The first time mother, Dorotka, who is genetically very important to the European population, gave birth to the foal in the early hours of October 21.
Keepers say six-year-old Dorotka is looking after her yet-to-be-named foal very well and they can be spotted together in their paddock behind the Amur leopard enclosure.
After tragically losing a foal in 2014, the last successful breeding of this vulnerable species at the zoo was in August 1997, so the new foal is very special and increases the Hartmann’s Mountain Zebra group at the zoo to four.
Marwell manages the International Studbook and the European Ex situ Programme (EEP) for the Hartmann’s Mountain Zebra, which are mainly found in Namibia, but also Angola and South Africa.
Tanya Langenhorst, Conservation Biologist at Marwell Wildlife, who is the international studbook and EEP coordinator for the species, said, “Our latest arrival is a much welcome addition as it has been a long stretch at Marwell without Hartmann’s Zebra foals. Dorotka came to us from Zoo Usti in the Czech Republic and is genetically very important. This foal is her first and it’s great to see them both doing so well.”
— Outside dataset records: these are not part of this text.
(** X3 — [main] always leaves through [sys.exit], with one of the five
    codes 0, 1, 2, 3, 10, whatever the scanning service answers and
    whatever the report holds: it never returns normally, and no exception
    of the download, the scans, the export or [int(score)] gets past its
    [except] clauses.  (The export and [int] are taken to raise
    exceptions derived from [Exception] only.) *)
Theorem main_exit_codes (a : Args) (w : World) :
  (∀ e, write_error w = Some e → is_Exception e = true) →
  (∀ s e, py_int w s = Raise e → is_Exception e = true) →
  ∃ code, result (main a w) = Raise (SystemExit code) ∧
          exit_code (main a w) = code ∧
          code ∈ [0; 1; 2; 3; 10].
Proof.
  intros Hw Hi. unfold exit_code.
  destruct (result (get_scanreport (falcon w) (repo a) (tag a) (retry_count a)))
    as [self|e] eqn:Hf.
  - rewrite (main_fetched a w self Hf).
    destruct (main_report_leaves a w self Hw Hi) as (e & Hr & [He|He]).
    + rewrite (try_except_main_Exception _ _ Hr He).
      exists 10. split_and!; [done|done|set_solver].
    + destruct He as [->|[->|[->| ->]]];
        rewrite (try_except_main_SystemExit _ _ Hr);
        eexists; (split_and!; [done|done|set_solver]).
  - rewrite (main_not_fetched_result a w e Hf (get_scanreport_leaves _ _ _ _ _ Hf)).
    exists 10. split_and!; [done|done|set_solver].
Qed.

Lemma main_exit_codes_witness :
  ∃ code, result (main sample_args (sample_world report_bare_entry)) = Raise (SystemExit code) ∧
          exit_code (main sample_args (sample_world report_bare_entry)) = code ∧
          code ∈ [0; 1; 2; 3; 10].
Proof.
  apply main_exit_codes.
  - intros e H. discriminate H.
  - intros s e. cbn. destruct (String.eqb s "500"); intros H; [discriminate H|].
    injection H as <-. reflexivity.
Defined.

(** X4 — In plugin mode [main] prints the downloaded report and exits
    with 0 at once: whatever the report holds, no scan runs, nothing is
    exported even when a JSON report was asked for, and the threshold is
    not read. *)
Theorem main_plugin_mode (a : Args) (w : World) (self : ScanReport) :
  plugin a = true →
  main_report a w self = mkPy [PrintJson self] (Raise (SystemExit 0)) ∧
  (fetched a w self →
   exit_code (main a w) = 0 ∧
   trace (main a w) =
     trace (get_scanreport (falcon w) (repo a) (tag a) (retry_count a)) ++ [PrintJson self]).
Proof.
  intros Hp.
  assert (main_report a w self = mkPy [PrintJson self] (Raise (SystemExit 0))) as Hr
    by (unfold main_report; by rewrite Hp).
  split; [done|]. intros Hf. unfold exit_code, main.
  unfold fetched in Hf. rewrite (bind_Return _ _ _ Hf), Hr. done.
Qed.

Lemma main_plugin_mode_witness :
  exit_code (main (mkArgs "repo" "latest" "not a number" (Some "report.json") 100 true)
                  (sample_world report_bare_entry)) = 0.
Proof.
  apply (main_plugin_mode
           (mkArgs "repo" "latest" "not a number" (Some "report.json") 100 true)
           (sample_world report_bare_entry) report_bare_entry); reflexivity.
Defined.

(** X5 — When a JSON report is asked for (and plugin mode is off), the
    export is the first thing [main] does with the downloaded report,
    before any scan: the report is written also when a scan fails
    afterwards, and an export that raises ends the run with ScriptFailure
    (10) before any scan has run. *)
Theorem main_export_first (a : Args) (w : World) (self : ScanReport) (filename : string) :
  plugin a = false → json_report a = Some filename → filename ≠ "" →
  (∃ rest, trace (main_report a w self) = WriteJson filename self :: rest) ∧
  (∀ e, write_error w = Some e →
     main_report a w self = mkPy [WriteJson filename self] (Raise e) ∧
     (is_Exception e = true → fetched a w self →
      exit_code (main a w) = value ScriptFailure)).
Proof.
  intros Hp Hj Hne.
  assert (truthy (json_report a) = true) as Ht.
  { rewrite Hj. cbn. by apply negb_true_iff, String.eqb_neq. }
  split.
  - unfold main_report. rewrite Hp, Ht, Hj. cbn [default].
    rewrite trace_bind. cbn [result trace mret Py_ret app].
    rewrite trace_bind. unfold export.
    destruct (write_error w); cbn [result trace mbind Py_bind emit raise mret Py_ret app];
      eauto.
  - intros e He.
    assert (main_report a w self = mkPy [WriteJson filename self] (Raise e)) as Hr.
    { unfold main_report, export. by rewrite Hp, Ht, Hj, He. }
    split; [done|]. intros Hex Hf. unfold exit_code.
    rewrite (main_fetched _ _ _ Hf), (try_except_main_Exception _ e); [done| |done].
    by rewrite Hr.
Qed.

Lemma main_export_first_witness :
  ∃ rest,
    trace (main_report (mkArgs "repo" "latest" "500" (Some "report.json") 100 false)
             (sample_world report_bare_entry) report_bare_entry) =
    WriteJson "report.json" report_bare_entry :: rest.
Proof.
  refine (proj1 (main_export_first
                   (mkArgs "repo" "latest" "500" (Some "report.json") 100 false)
                   (sample_world report_bare_entry) report_bare_entry "report.json"
                   _ _ _)); [reflexivity|reflexivity|discriminate].
Defined.

(** X6 — The secrets and malware verdicts do not read the threshold:
    with the scans returning, a set secrets flag exits with 3 and
    otherwise a set malware flag exits with 2 whatever [int(score)] would
    do; only a report with neither makes [main] evaluate [int(score)],
    and a score string that is no integer then ends the run with
    ScriptFailure (10). *)
Theorem main_alerts_ignore_score (a : Args) (w : World) (self : ScanReport) (v s m c : Z) :
  fetched a w self → plugin a = false → export_succeeds a w →
  result (get_alerts_vuln self) = Return v →
  result (get_alerts_secrets self) = Return s →
  result (get_alerts_malware self) = Return m →
  result (get_alerts_misconfig self) = Return c →
  (s ≠ 0 → exit_code (main a w) = value Secrets) ∧
  (s = 0 → m ≠ 0 → exit_code (main a w) = value Malware) ∧
  (s = 0 → m = 0 →
   ∀ e, py_int w (score a) = Raise e → is_Exception e = true →
        exit_code (main a w) = value ScriptFailure).
Proof.
  intros Hf Hp Hex Hv Hs Hm Hc.
  assert (s = value Secrets ∨ s = 0) as Hs3 by (by apply get_alerts_secrets_returns with self).
  assert (m = value Malware ∨ m = 0) as Hm2 by (by apply get_alerts_malware_returns with self).
  pose proof (main_report_result a w self Hp Hex) as Hr.
  rewrite Hv, Hs, Hm, Hc in Hr. cbn [mbind outcome_bind] in Hr.
  unfold exit_code. rewrite (main_fetched _ _ _ Hf).
  split_and!.
  - intros Hne. destruct Hs3 as [->|]; [|done].
    by rewrite (try_except_main_SystemExit _ _ Hr).
  - intros -> Hne. destruct Hm2 as [->|]; [|done].
    by rewrite (try_except_main_SystemExit _ _ Hr).
  - intros -> -> e He Hexn. cbn in Hr. rewrite He in Hr.
    by rewrite (try_except_main_Exception _ _ Hr Hexn).
Qed.

Lemma main_alerts_ignore_score_witness :
  exit_code (main (mkArgs "repo" "latest" "not a number" None 100 false)
                  (sample_world sample_both)) = 3.
Proof.
  refine (proj1 (main_alerts_ignore_score
                   (mkArgs "repo" "latest" "not a number" None 100 false)
                   (sample_world sample_both) sample_both 2000 3 2 0 _ _ _ _ _ _ _) _);
    try reflexivity; done.
Defined.

(** X7 — A scan that raises ends the run with ScriptFailure (10), no
    matter what the other scans found: all four scans run before the
    verdict, so a report with a secret or malware detection still exits
    with 10 when its vulnerability list or a later detection cannot be
    read. *)
Theorem main_scan_failure (a : Args) (w : World) (self : ScanReport) :
  fetched a w self → plugin a = false → export_succeeds a w →
  ¬ (returns (result (get_alerts_vuln self)) ∧
     returns (result (get_alerts_secrets self)) ∧
     returns (result (get_alerts_malware self)) ∧
     returns (result (get_alerts_misconfig self))) →
  exit_code (main a w) = value ScriptFailure.
Proof.
  intros Hf Hp Hex Hnot.
  pose proof (main_report_result a w self Hp Hex) as Hr.
  unfold exit_code. rewrite (main_fetched _ _ _ Hf).
  destruct (result (get_alerts_vuln self)) as [v|e] eqn:Hv.
  2: { by rewrite (try_except_main_Exception _ e Hr (get_alerts_vuln_raises _ _ Hv)). }
  destruct (result (get_alerts_secrets self)) as [s|e] eqn:Hs.
  2: { by rewrite (try_except_main_Exception _ e Hr (get_alerts_secrets_raises _ _ Hs)). }
  destruct (result (get_alerts_malware self)) as [m|e] eqn:Hm.
  2: { by rewrite (try_except_main_Exception _ e Hr (get_alerts_malware_raises _ _ Hm)). }
  destruct (result (get_alerts_misconfig self)) as [c|e] eqn:Hc.
  2: { by rewrite (try_except_main_Exception _ e Hr (get_alerts_misconfig_raises _ _ Hc)). }
  exfalso. apply Hnot. unfold returns. split_and!; by eexists.
Qed.

Lemma main_scan_failure_witness :
  exit_code (main sample_args
    (sample_world {[ "Vulnerabilities" := PList [PDict ∅];
                     "Detections" := PList [detection (PStr "secret")] ]})) = 10.
Proof.
  apply (main_scan_failure sample_args _
           {[ "Vulnerabilities" := PList [PDict ∅];
              "Detections" := PList [detection (PStr "secret")] ]});
    [reflexivity|reflexivity|done|].
  intros [[v Hv] _]. discriminate Hv.
Defined.

(* ===================================================================== *)
(** ** More on the score *)
(* ===================================================================== *)

Lemma total_points_bounds (labels : list string) :
  0 ≤ total_points labels ≤ 2000 * Z.of_nat (length labels) ∧
  (20 | total_points labels).
Proof.
  induction labels as [|s labels [IH1 IH2]].
  - split; [cbn; lia|]. by exists 0.
  - rewrite total_points_cons. cbn [length].
    assert ((20 | severity_points s) ∧ 0 ≤ severity_points s ≤ 2000) as [Hd Hb].
    { destruct (severity_points_values s) as [->|[->|[->|[->| ->]]]];
        (split; [|lia]);
        [by exists 1|by exists 5|by exists 25|by exists 100|by exists 0]. }
    split; [lia|]. by apply Z.divide_add_r.
Qed.

Lemma str_chars_cons (s : string) :
  s = "" ∨ ∃ c rest, str_chars s = PStr c :: rest.
Proof. destruct s; [by left|right; by eexists _, _]. Qed.

Lemma vuln_step_str (s : string) (vuln_score : Z) :
  vuln_step (PStr s) vuln_score = mkPy [] (Raise TypeError).
Proof. reflexivity. Qed.

(** What [get_alerts_vuln] returns it returns for a list of readable
    findings (or for nothing to read at all): the sum of their points. *)
Lemma get_alerts_vuln_returns (self : ScanReport) (v : Z) :
  result (get_alerts_vuln self) = Return v →
  ∃ labels : list string, v = total_points labels.
Proof.
  unfold get_alerts_vuln, py_getitem, vuln_str_key_1.
  destruct (self !! "Vulnerabilities") as [x|]; cbn; [|done].
  destruct x as [ | | | |s|items|d]; cbn; try done.
  - intros [= <-]. by exists [].
  - destruct (str_chars_cons s) as [->|(c & rest & ->)]; cbn.
    + intros [= <-]. by exists [].
    + done.
  - intros Hr. pose proof (vuln_loop_returns _ _ _ Hr) as Hty.
    rewrite (vuln_loop_typed _ _ Hty) in Hr. injection Hr as <-.
    eexists. by rewrite Z.add_0_l.
  - destruct (map_to_list d).*1 as [|k ks]; cbn.
    + intros [= <-]. by exists [].
    + done.
Qed.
The wild Hartmann’s Mountain Zebra population suffered a dramatic loss in the early 1980s due to extreme droughts. While the species has recovered to more than 30,000 individuals since then, an event similar to the one in the 1980s is increasingly likely under climate change. This could wipe out more than 30 per cent of the wild population, making the zoo populations an important back up for the conservation of the species.
The news comes just one week after Marwell announced the birth of an endangered Grevy’s Zebra foal, Tucana, who was born on Friday, October 12 to mother Imogen.
The Hartmann's Mountain Zebra (Equus zebra hartmannae) prefer to live in small groups of 7-12 individuals. They are agile climbers and are able to live in arid conditions and steep mountainous country. The species has evolved with very hard and pointed hooves.
The subspecies is currently classified as “Vulnerable” on the IUCN Red List of Threatened Species.